Media, online groups, foreign interference 'top anti-China forces’

By Wang Qi and Cui Fandi Source: Global Times Published: 2020/8/11 21:34:47

Lai’s arrest just start of HK clean-up: experts

Jimmy Lai File Photo: AFP

 Experts said that those who threaten Hong Kong's security and stability will finally pay a price after the enactment of the national security law for the Hong Kong Special Administrative Region (HKSAR). Media tycoon and riot supporter Jimmy Lai won't be the last one, especially when it comes to lawbreakers who incite violence and smear the government through propaganda photos and videos that are full of lies.

From the opposition to the enactment of Article 23 of Hong Kong's Basic Law, to the Moral and National Education controversy in 2012 and the Occupy Central movement in 2014, as well as the anti-extradition bill unrest in 2019, anti-China propaganda from local news outlets, social organizations and foreign forces had played an important role, observers said. 

Leo Chan, a Hong Kong resident who used to study in the Chinese mainland, told the Global Times on Tuesday that he had been cheated and misled by some media outlets. "Some Hong Kong media somehow have an obsession to smear the mainland in terms of human rights and freedom, gradually forming a superiority complex… Unfortunately, some people who get their information from Apple Daily think they know the truth," Chan said.

The result of a 2019 poll launched by the Center for Communication and Public Opinion Survey, under the Chinese University of Hong Kong, showed that the overall credibility of Hong Kong's press was at its lowest ebb since 2006. 

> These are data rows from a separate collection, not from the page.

(** * relx: data sourcing and artifact filtering

    A shallow embedding of [relx/providers.py], of the iteration driver of
    [relx/artifacts.py] and of the group wrapper of [relx/users.py],
    followed by the properties of the filtering pipeline.

    Python values are modelled as follows.
    - [str] is a sequence of Unicode code points, [list N]; the literal
      [py "abc"] is the sequence of the code points of an ASCII text.
    - A [dict] with string keys is a [gmap (list N) pyval].
    - Exceptions are values of [exn]; code that may raise lives in the monad
      [M], which also threads the observable effects: the external commands
      spawned, the lines printed and the progress counter.
    - The Python libraries the program calls ([shlex.split], [lxml]'s parser,
      [re.compile]) and the external process are the fields of the class
      [External]. *)

From Stdlib Require Import ZArith NArith Lia Ascii String.
From stdpp Require Import base option list gmap.

Set Warnings "-register-all".
Local Open Scope N_scope.

(** ** Python strings *)

Abbreviation str := (list N).

Module PyStr.

Definition py (s : string) : str :=
  List.map N_of_ascii (list_ascii_of_string s).

Definition dquote : str := [34].

(** [str.isspace] on one code point: the table of [_PyUnicode_IsWhitespace]. *)
Definition isspace (c : N) : bool :=
  ((9 <=? c) && (c <=? 13)) || ((28 <=? c) && (c <=? 32))
  || (c =? 133) || (c =? 160) || (c =? 5760)
  || ((8192 <=? c) && (c <=? 8202))
  || (c =? 8232) || (c =? 8233) || (c =? 8239) || (c =? 8287)
  || (c =? 12288).

(** The line boundaries of [str.splitlines]: [_PyUnicode_IsLinebreak]. *)
Definition islinebreak (c : N) : bool :=
  ((10 <=? c) && (c <=? 13)) || ((28 <=? c) && (c <=? 30))
  || (c =? 133) || (c =? 8232) || (c =? 8233).

Fixpoint lstrip (s : str) : str :=
  match s with
  | [] => []
  | c :: s' => if isspace c then lstrip s' else s
  end.

Definition rstrip (s : str) : str := rev (lstrip (rev s)).

Definition strip (s : str) : str := rstrip (lstrip s).

(** [str.splitlines()] without [keepends]: [cur] is the line being read.
    A carriage return followed by a line feed is one boundary, and a final
    line is produced only when it is not empty. *)
Fixpoint splitlines_from (cur s : str) : list str :=
  match s with
  | [] => match cur with [] => [] | _ => [cur] end
  | c :: rest =>
      if islinebreak c then
        match rest with
        | d :: rest' =>
            if (c =? 13) && (d =? 10)
            then cur :: splitlines_from [] rest'
            else cur :: splitlines_from [] rest
        | [] => cur :: splitlines_from [] rest
        end
      else splitlines_from (cur ++ [c]) rest
  end.

Definition splitlines (s : str) : list str := splitlines_from [] s.

Fixpoint startswith (s prefix : str) {struct prefix} : bool :=
  match prefix, s with
  | [], _ => true
  | _ :: _, [] => false
  | p :: prefix', c :: s' => (c =? p) && startswith s' prefix'
  end.

Definition endswith (s suffix : str) : bool :=
  startswith (rev s) (rev suffix).

(** [s.startswith(tuple(ps))] and [s.endswith(tuple(ps))]. *)
Definition startswith_any (s : str) (ps : list str) : bool :=
  existsb (startswith s) ps.

Definition endswith_any (s : str) (ps : list str) : bool :=
  existsb (endswith s) ps.

Definition eqb (a b : str) : bool := bool_decide (a = b).

(** [str.encode()], UTF-8 and strict: a surrogate cannot be encoded, and a
    number above U+10FFFF is no character. *)
Definition utf8_char (c : N) : option (list N) :=
  if c <? 128 then Some [c]
  else if c <? 2048 then Some [192 + c / 64; 128 + c mod 64]
  else if (55296 <=? c) && (c <=? 57343) then None
  else if c <? 65536 then
    Some [224 + c / 4096; 128 + (c / 64) mod 64; 128 + c mod 64]
  else if c <? 1114112 then
    Some [240 + c / 262144; 128 + (c / 4096) mod 64; 128 + (c / 64) mod 64;
          128 + c mod 64]
  else None.

Fixpoint encode (s : str) : option (list N) :=
  match s with
  | [] => Some []
  | c :: s' =>
      match utf8_char c, encode s' with
      | Some b, Some bs => Some (b ++ bs)
      | _, _ => None
      end
  end.

End PyStr.

Import PyStr.

(** ** XML elements, as [lxml.etree] exposes them *)

Module etree.

Inductive element : Type :=
  Element (tag : str) (attrib : list (str * str)) (text : option str)
          (children : list element).

Definition tag (e : element) : str :=
  match e with Element t _ _ _ => t end.

Definition attrib (e : element) : list (str * str) :=
  match e with Element _ a _ _ => a end.

Definition text (e : element) : option str :=
  match e with Element _ _ t _ => t end.

Definition children (e : element) : list element :=
  match e with Element _ _ _ c => c end.

(** [e.find(name)]: the first child with that tag, or [None]. *)
Definition find (e : element) (name : str) : option element :=
  List.find (fun c => PyStr.eqb (tag c) name) (children e).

Some local observers said that if a society is full of contradictions and the media deviates from professional norms, credibility will decline. Apple Daily - owned by Jimmy Lai - which incites and glorifies violence, smears the Hong Kong police and spreads rumors, is responsible for the declining credibility of the Hong Kong media. 

The media environment will definitely improve after Lai's arrest. Regulating media outlets like Apple Daily can help build a healthier environment, Li Xiaobing, an expert on Hong Kong, Macao and Taiwan affairs from Nankai University, told the Global Times on Tuesday. 

Police raided the Next Media Headquarters, mother company of Apple Daily on Monday under a court warrant and seized 25 boxes of exhibits, which were regarded as critical evidence to identify underground political networks and money flows of the secessionists. External interference might also be disclosed. 

However, Li noted that public opinion in Hong Kong will not be immediately rectified as there are other groups and people like Lai in Hong Kong that have been colluding with foreign forces overtly and covertly for years, inciting Hong Kong people to oppose the Chinese central government and the HKSAR government, and providing funds for local secessionist organizations.

Former "Scholarism" member Wilson Li and "Hong Kong Story" member Andy Li were involved in an anti-China group "Lanchao," which means "burn with us" in Chinese. Hong Kong outlets said the group is closely bonded with a London-based anti-China group called Hong Kong Watch, which manipulated the UK's All-Party Parliamentary Group Hong Kong to stigmatize the Hong Kong police. 

Leaders of the group begged the US for sanctions against Hong Kong officials. Hong Kong media reported that the group supported rioters financially, with about $1.82 million in total. 

In the latest crowd funding drive launched by the group on US-based website, just before the enactment of the national security law for Hong Kong, the group collected about $1.7 million for the project called "Rise From the Ashes." Although most donors remain anonymous, experts said they have violated the law. 

Online platforms like LIHKG, Facebook and Telegram were also widely used to create and spread rumors among Hong Kong youth. Hundreds of posters and pictures per day on average were produced by rioters for propaganda and to incite violence, and there were even guidelines and textbooks for attacking police and producing Molotov cocktails on these platforms, the Xinhua News Agency reported. 

The street violence brought fear and chaos. Rumors like "a man was killed in a metro station," "a woman was shot blind by police," and "a pregnant woman was raped" were ceaselessly created and then proved groundless. 

The public opinion environment in Hong Kong was overly open in the past, but anti-China forces, who were accustomed to putting the "fourth power" - media - above the law, have seen their time run out with the national security legislation, Fan Peng, a research fellow from the Chinese Academy of Social Sciences' Institute of Political Sciences in Beijing, told the Global Times on Tuesday.

In the future, people who mess up Hong Kong will undoubtedly pay a price, Fan said, noting that more cases will refine and enrich the content of the national security legislation in Hong Kong.